== Segment start ==

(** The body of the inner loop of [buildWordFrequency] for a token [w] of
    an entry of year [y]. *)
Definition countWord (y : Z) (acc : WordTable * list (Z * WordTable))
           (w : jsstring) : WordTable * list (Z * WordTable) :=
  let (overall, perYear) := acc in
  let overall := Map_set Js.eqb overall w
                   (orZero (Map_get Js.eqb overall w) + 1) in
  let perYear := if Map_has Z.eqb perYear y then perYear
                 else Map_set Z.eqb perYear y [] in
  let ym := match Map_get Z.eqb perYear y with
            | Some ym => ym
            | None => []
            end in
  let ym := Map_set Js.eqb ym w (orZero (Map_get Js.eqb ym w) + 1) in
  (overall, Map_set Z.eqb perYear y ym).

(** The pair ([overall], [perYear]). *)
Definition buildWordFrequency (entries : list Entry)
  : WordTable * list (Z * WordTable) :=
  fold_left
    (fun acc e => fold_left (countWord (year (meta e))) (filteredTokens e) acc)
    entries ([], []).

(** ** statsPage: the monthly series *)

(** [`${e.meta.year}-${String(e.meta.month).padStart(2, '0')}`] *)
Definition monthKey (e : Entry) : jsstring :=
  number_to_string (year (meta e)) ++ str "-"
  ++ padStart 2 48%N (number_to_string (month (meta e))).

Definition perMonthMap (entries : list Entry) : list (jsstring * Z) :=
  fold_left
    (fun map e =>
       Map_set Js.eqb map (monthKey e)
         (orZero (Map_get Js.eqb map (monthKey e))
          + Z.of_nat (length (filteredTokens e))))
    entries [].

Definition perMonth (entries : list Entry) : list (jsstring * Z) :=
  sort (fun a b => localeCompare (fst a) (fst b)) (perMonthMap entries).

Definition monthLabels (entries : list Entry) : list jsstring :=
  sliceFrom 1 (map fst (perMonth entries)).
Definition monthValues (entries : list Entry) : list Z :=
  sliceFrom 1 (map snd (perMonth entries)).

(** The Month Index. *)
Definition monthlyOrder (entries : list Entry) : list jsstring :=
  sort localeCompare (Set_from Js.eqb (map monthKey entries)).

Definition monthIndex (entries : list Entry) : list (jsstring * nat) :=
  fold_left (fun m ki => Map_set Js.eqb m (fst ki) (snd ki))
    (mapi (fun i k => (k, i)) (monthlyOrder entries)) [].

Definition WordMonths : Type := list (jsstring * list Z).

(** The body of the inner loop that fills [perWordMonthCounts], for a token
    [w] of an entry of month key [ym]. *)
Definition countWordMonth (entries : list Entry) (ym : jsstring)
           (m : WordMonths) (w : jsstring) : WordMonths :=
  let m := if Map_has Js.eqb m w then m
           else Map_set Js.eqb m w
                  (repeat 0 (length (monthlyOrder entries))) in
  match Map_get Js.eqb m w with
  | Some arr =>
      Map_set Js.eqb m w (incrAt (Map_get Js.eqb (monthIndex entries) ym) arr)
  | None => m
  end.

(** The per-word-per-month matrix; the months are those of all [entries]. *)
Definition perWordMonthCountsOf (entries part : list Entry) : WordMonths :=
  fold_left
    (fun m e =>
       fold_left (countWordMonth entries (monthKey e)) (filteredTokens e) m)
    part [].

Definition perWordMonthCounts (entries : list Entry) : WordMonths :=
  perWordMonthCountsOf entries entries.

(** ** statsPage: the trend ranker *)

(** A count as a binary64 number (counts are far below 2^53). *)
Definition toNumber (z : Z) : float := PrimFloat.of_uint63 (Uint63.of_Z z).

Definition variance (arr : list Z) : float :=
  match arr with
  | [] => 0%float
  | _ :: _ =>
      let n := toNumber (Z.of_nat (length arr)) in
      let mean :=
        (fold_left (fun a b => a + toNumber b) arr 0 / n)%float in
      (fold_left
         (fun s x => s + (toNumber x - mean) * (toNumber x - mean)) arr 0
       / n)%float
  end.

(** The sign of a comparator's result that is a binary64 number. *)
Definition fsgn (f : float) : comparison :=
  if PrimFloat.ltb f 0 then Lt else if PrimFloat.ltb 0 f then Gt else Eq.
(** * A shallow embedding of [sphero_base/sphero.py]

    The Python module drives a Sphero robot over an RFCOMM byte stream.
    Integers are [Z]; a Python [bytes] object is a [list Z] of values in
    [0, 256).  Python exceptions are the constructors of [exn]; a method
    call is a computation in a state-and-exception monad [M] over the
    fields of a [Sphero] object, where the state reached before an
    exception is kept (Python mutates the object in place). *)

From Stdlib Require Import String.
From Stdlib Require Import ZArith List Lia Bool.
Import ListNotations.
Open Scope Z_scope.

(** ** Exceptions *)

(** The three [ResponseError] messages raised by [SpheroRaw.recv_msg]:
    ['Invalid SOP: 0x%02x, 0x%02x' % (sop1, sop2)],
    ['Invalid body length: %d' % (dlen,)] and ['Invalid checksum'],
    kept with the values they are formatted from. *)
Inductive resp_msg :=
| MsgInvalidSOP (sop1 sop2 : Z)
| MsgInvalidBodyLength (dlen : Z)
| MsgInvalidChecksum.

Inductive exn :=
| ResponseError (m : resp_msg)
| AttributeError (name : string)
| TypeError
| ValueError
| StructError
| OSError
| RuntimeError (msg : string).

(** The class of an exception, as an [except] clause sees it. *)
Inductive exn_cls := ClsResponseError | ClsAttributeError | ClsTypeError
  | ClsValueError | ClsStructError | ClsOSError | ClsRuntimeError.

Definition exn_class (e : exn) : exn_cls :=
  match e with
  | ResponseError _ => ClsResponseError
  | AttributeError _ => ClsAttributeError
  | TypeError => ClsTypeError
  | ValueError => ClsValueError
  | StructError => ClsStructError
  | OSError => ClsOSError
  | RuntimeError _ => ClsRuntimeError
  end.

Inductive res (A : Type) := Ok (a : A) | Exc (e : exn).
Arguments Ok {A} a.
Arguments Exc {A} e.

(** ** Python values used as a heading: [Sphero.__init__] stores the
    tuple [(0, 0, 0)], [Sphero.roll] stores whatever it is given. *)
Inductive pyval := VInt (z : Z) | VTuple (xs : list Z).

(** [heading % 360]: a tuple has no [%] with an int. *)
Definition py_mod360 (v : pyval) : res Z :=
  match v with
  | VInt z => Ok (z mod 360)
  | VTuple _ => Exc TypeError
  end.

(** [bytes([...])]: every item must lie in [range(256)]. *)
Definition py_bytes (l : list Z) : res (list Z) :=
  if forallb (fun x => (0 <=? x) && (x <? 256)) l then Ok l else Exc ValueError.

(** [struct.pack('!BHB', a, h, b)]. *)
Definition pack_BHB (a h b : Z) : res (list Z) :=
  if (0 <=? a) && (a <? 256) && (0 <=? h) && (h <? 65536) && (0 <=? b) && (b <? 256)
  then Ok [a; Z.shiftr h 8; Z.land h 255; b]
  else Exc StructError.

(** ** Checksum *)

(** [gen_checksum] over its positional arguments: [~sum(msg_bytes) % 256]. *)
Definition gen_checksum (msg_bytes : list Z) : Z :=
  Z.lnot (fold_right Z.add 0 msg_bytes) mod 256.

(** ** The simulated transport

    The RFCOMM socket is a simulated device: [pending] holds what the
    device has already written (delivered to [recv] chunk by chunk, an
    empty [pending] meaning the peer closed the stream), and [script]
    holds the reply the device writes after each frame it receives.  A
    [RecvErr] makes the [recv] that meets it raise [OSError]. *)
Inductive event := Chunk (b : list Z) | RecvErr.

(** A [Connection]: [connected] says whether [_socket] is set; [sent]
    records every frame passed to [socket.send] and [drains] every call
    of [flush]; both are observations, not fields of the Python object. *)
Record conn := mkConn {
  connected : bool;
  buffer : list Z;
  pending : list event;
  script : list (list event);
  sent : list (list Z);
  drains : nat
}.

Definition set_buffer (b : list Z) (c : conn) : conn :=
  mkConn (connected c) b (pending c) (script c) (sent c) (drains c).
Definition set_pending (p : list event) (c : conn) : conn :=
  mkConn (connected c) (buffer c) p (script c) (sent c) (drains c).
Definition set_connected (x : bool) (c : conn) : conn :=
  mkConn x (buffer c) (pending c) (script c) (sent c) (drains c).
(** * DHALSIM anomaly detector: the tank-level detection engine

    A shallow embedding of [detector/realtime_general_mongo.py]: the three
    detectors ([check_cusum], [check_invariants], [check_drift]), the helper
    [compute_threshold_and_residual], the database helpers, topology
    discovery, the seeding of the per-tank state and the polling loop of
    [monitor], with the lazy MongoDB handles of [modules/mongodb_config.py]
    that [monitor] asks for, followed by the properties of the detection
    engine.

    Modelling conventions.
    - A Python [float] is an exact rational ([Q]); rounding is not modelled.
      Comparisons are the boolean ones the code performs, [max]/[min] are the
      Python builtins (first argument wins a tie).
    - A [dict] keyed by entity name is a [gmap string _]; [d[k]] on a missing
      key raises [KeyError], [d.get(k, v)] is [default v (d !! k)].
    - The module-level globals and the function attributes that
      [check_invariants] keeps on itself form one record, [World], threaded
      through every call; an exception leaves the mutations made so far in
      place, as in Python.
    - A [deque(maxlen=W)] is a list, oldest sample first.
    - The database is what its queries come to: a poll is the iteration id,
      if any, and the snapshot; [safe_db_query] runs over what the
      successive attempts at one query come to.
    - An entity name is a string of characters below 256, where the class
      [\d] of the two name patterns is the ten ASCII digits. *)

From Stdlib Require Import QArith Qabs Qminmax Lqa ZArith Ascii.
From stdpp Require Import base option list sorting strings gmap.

== Segment end ==

▶ _What is expected_: Scan the records above for the lines holding "Map_set Js.eqb map (monthKey e)" and "(repeat 0 (length". Transcribe those two and every line between them word for word, and no others.

▶ _Solution for this task_:
       Map_set Js.eqb map (monthKey e)
         (orZero (Map_get Js.eqb map (monthKey e))
          + Z.of_nat (length (filteredTokens e))))
    entries [].

Definition perMonth (entries : list Entry) : list (jsstring * Z) :=
  sort (fun a b => localeCompare (fst a) (fst b)) (perMonthMap entries).

Definition monthLabels (entries : list Entry) : list jsstring :=
  sliceFrom 1 (map fst (perMonth entries)).
Definition monthValues (entries : list Entry) : list Z :=
  sliceFrom 1 (map snd (perMonth entries)).

(** The Month Index. *)
Definition monthlyOrder (entries : list Entry) : list jsstring :=
  sort localeCompare (Set_from Js.eqb (map monthKey entries)).

Definition monthIndex (entries : list Entry) : list (jsstring * nat) :=
  fold_left (fun m ki => Map_set Js.eqb m (fst ki) (snd ki))
    (mapi (fun i k => (k, i)) (monthlyOrder entries)) [].

Definition WordMonths : Type := list (jsstring * list Z).

(** The body of the inner loop that fills [perWordMonthCounts], for a token
    [w] of an entry of month key [ym]. *)
Definition countWordMonth (entries : list Entry) (ym : jsstring)
           (m : WordMonths) (w : jsstring) : WordMonths :=
  let m := if Map_has Js.eqb m w then m
           else Map_set Js.eqb m w
                  (repeat 0 (length (monthlyOrder entries))) in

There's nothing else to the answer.